Collection entries
# # #
Lemma vis_Some m v r x :
  vis m v r = Some x ↔ ∃ n, m !! r = Some n ∧ x = visao_de v n.
Proof.
  unfold vis. destruct (m !! r) as [n|]; simpl; split.
  - intros [= <-]. eauto.
  - by intros (? & [= <-] & ->).
  - done.
  - by intros (? & ? & ?).
Qed.

Lemma vis_lt m v r x : vis m v r = Some x → (r < length m)%nat.
Proof. intros (n & Hn & _)%vis_Some. by eapply lookup_lt_Some. Qed.

Lemma obter_filhos_definir_filhos n e d v :
  No.obter_filhos (No.definir_filhos n e d v) v = (e, d).
Proof. rewrite obter_filhos_consultar. simpl. apply consultar_insert_eq. Qed.

Lemma visao_definir_cor v n c :
  visao_de v (No.definir_cor n c v) =
  {| vs_valor := No.valor n; vs_ativo := No.esta_ativo n v; vs_cor := c;
     vs_esq := No.obter_filho_esquerdo n v; vs_dir := No.obter_filho_direito n v |}.
Proof. unfold visao_de. by rewrite obter_cor_definir_cor. Qed.

Lemma visao_definir_filhos v n e d :
  visao_de v (No.definir_filhos n e d v) =
  {| vs_valor := No.valor n; vs_ativo := No.esta_ativo n v;
     vs_cor := No.obter_cor n v; vs_esq := e; vs_dir := d |}.
Proof.
  unfold visao_de, No.obter_filho_esquerdo, No.obter_filho_direito.
  by rewrite obter_filhos_definir_filhos.
Qed.

Lemma visao_definir_pai v n p u :
  visao_de v (No.definir_pai n p u) = visao_de v n.
Proof. done. Qed.

Lemma visao_remover v n :
  visao_de v (No.remover n v) =
  {| vs_valor := No.valor n; vs_ativo := false; vs_cor := No.obter_cor n v;
     vs_esq := No.obter_filho_esquerdo n v; vs_dir := No.obter_filho_direito n v |}.
Proof.
  unfold visao_de, No.esta_ativo. simpl.
  rewrite Z.ltb_irrefl, andb_false_r. done.
Qed.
# # #
■ EXERCISE GOAL ■
For each entry above, please make an exact copy.

■ SOLUTION FOR THIS TASK ■
Lemma vis_Some m v r x :
  vis m v r = Some x ↔ ∃ n, m !! r = Some n ∧ x = visao_de v n.
Proof.
  unfold vis. destruct (m !! r) as [n|]; simpl; split.
  - intros [= <-]. eauto.
  - by intros (? & [= <-] & ->).
  - done.
  - by intros (? & ? & ?).
Qed.

Lemma vis_lt m v r x : vis m v r = Some x → (r < length m)%nat.
Proof. intros (n & Hn & _)%vis_Some. by eapply lookup_lt_Some. Qed.

Lemma obter_filhos_definir_filhos n e d v :
  No.obter_filhos (No.definir_filhos n e d v) v = (e, d).
Proof. rewrite obter_filhos_consultar. simpl. apply consultar_insert_eq. Qed.

Lemma visao_definir_cor v n c :
  visao_de v (No.definir_cor n c v) =
  {| vs_valor := No.valor n; vs_ativo := No.esta_ativo n v; vs_cor := c;
     vs_esq := No.obter_filho_esquerdo n v; vs_dir := No.obter_filho_direito n v |}.
Proof. unfold visao_de. by rewrite obter_cor_definir_cor. Qed.

Lemma visao_definir_filhos v n e d :
  visao_de v (No.definir_filhos n e d v) =
  {| vs_valor := No.valor n; vs_ativo := No.esta_ativo n v;
     vs_cor := No.obter_cor n v; vs_esq := e; vs_dir := d |}.
Proof.
  unfold visao_de, No.obter_filho_esquerdo, No.obter_filho_direito.
  by rewrite obter_filhos_definir_filhos.
Qed.

Lemma visao_definir_pai v n p u :
  visao_de v (No.definir_pai n p u) = visao_de v n.
Proof. done. Qed.

Lemma visao_remover v n :
  visao_de v (No.remover n v) =
  {| vs_valor := No.valor n; vs_ativo := false; vs_cor := No.obter_cor n v;
     vs_esq := No.obter_filho_esquerdo n v; vs_dir := No.obter_filho_direito n v |}.
Proof.
  unfold visao_de, No.esta_ativo. simpl.
  rewrite Z.ltb_irrefl, andb_false_r. done.
Qed.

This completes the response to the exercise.